Woman says letter she wrote as a girl asking JFK to save Santa not political

? Over the years, Caroline Kennedy sometimes wondered about a third grader who wrote to her father, President Kennedy, worried that Russian bomb tests at the North Pole would kill Santa Claus.

Kennedy finally got to meet her during a segment of ABC’s “Good Morning America” that aired Monday about Kennedy’s recent best-selling book, “A Family Christmas,” which includes the letter from an 8-year-old Michelle Rochon.

That girl, now Michelle Rochon Phillips, recounted what prompted her to write the October 1961 letter. She said she sat down to write the letter after hearing her parents talking at the dinner table about nuclear testing at the North Pole.

“I thought, well, Santa Claus,” she said, according to a transcript of the interview. “And so I ran, sat down at the footstool and wrote the letter.”

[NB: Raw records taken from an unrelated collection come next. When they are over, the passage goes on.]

(** The pod group a call patches. *)
Definition patchedPodGroup (e : event KubeCall) : option PodGroup :=
  match ev_call e with Patch KPodGroup _ new => Some new | _ => None end.

(** Two versions of a pod group with the same metadata and specification, up to
    what the API server changes. *)
Definition sameAssignment (pg pg' : PodGroup) : Prop :=
  Labels (pgMeta pg) = Labels (pgMeta pg') /\ Annotations (pgMeta pg) = Annotations (pgMeta pg')
  /\ pgMarkUnschedulable pg = pgMarkUnschedulable pg' /\ pgSchedulingBackoff pg = pgSchedulingBackoff pg'
  /\ pgQueue pg = pgQueue pg' /\ pgTopologyConstraint pg = pgTopologyConstraint pg'.

Lemma sameAssignment_current pg pg' b :
  sameAssignment pg pg' -> currentAssignment cfg pg b = currentAssignment cfg pg' b.
Proof. intros (Hl & Ha & Hm & Hb & Hq & Ht). unfold currentAssignment, isSystemSourced. by rewrite Hl, Ha, Hm, Hb, Hq, Ht. Qed.

Lemma sameAssignment_wanted pg pg' pool : sameAssignment pg pg' -> wantedTopology pg pool = wantedTopology pg' pool.
Proof. intros (Hl & Ha & Hm & Hb & Hq & Ht). unfold wantedTopology, userOwnsTopology, isSystemSourced. by rewrite Ha, Ht. Qed.

(** A status patch changes the status only. *)
Definition statusPatchKeeps : forall X, KubeCall X -> X -> Prop := fun X c =>
  match c in KubeCall X return X -> Prop with
  | PatchStatus K _ m =>
      match K return obj K -> result (obj K) -> Prop with
      | KPodGroup => fun m reply => match reply with inr pg => sameAssignment pg m | inl _ => True end
      | _ => fun _ _ => True
      end m
  | _ => fun _ => True
  end.

(** The pod group without the condition of the scheduler. *)
Definition conditionRemoved (pg : PodGroup) : PodGroup :=
  {| pgMeta := pgMeta pg; pgMarkUnschedulable := pgMarkUnschedulable pg; pgSchedulingBackoff := pgSchedulingBackoff pg;
     pgQueue := pgQueue pg; pgTopologyConstraint := pgTopologyConstraint pg;
     pgSchedulingConditions := filter (fun c => scType c <> UnschedulableOnNodePool) (pgSchedulingConditions pg) |}.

Then a Marine City, Mich., third-grader, she wrote: “Please stop the Russians from bombing the North Pole because they will kill Santa Claus.”

The president wrote back, and closed his note by saying, “You must not worry about Santa Claus, I talked with him yesterday and he is fine.” He added, “He will be making his rounds this Christmas.”

Caroline Kennedy said that for her father, as one of nine siblings, “Christmas was huge” and he appreciated the girl’s fears. She said the letters capture how the anxiety of the Cold War and nuclear testing permeated everyday life.

“There’s just so much about Christmas, and I think the history of Christmas and how it intersects with American history, George Washington, all the way up to President Kennedy,” she said. “I think this is kind of the human side of Christmas, and how it’s kind of become also a patriotic holiday and it’s all wrapped up together.”

Phillips, of Pensacola, Fla., told ABC’s Claire Shipman that she wasn’t trying to make a statement about nuclear testing when she wrote the letter.

“I was just worried about Santa Claus,” Phillips said. “Worried about my Christmas.”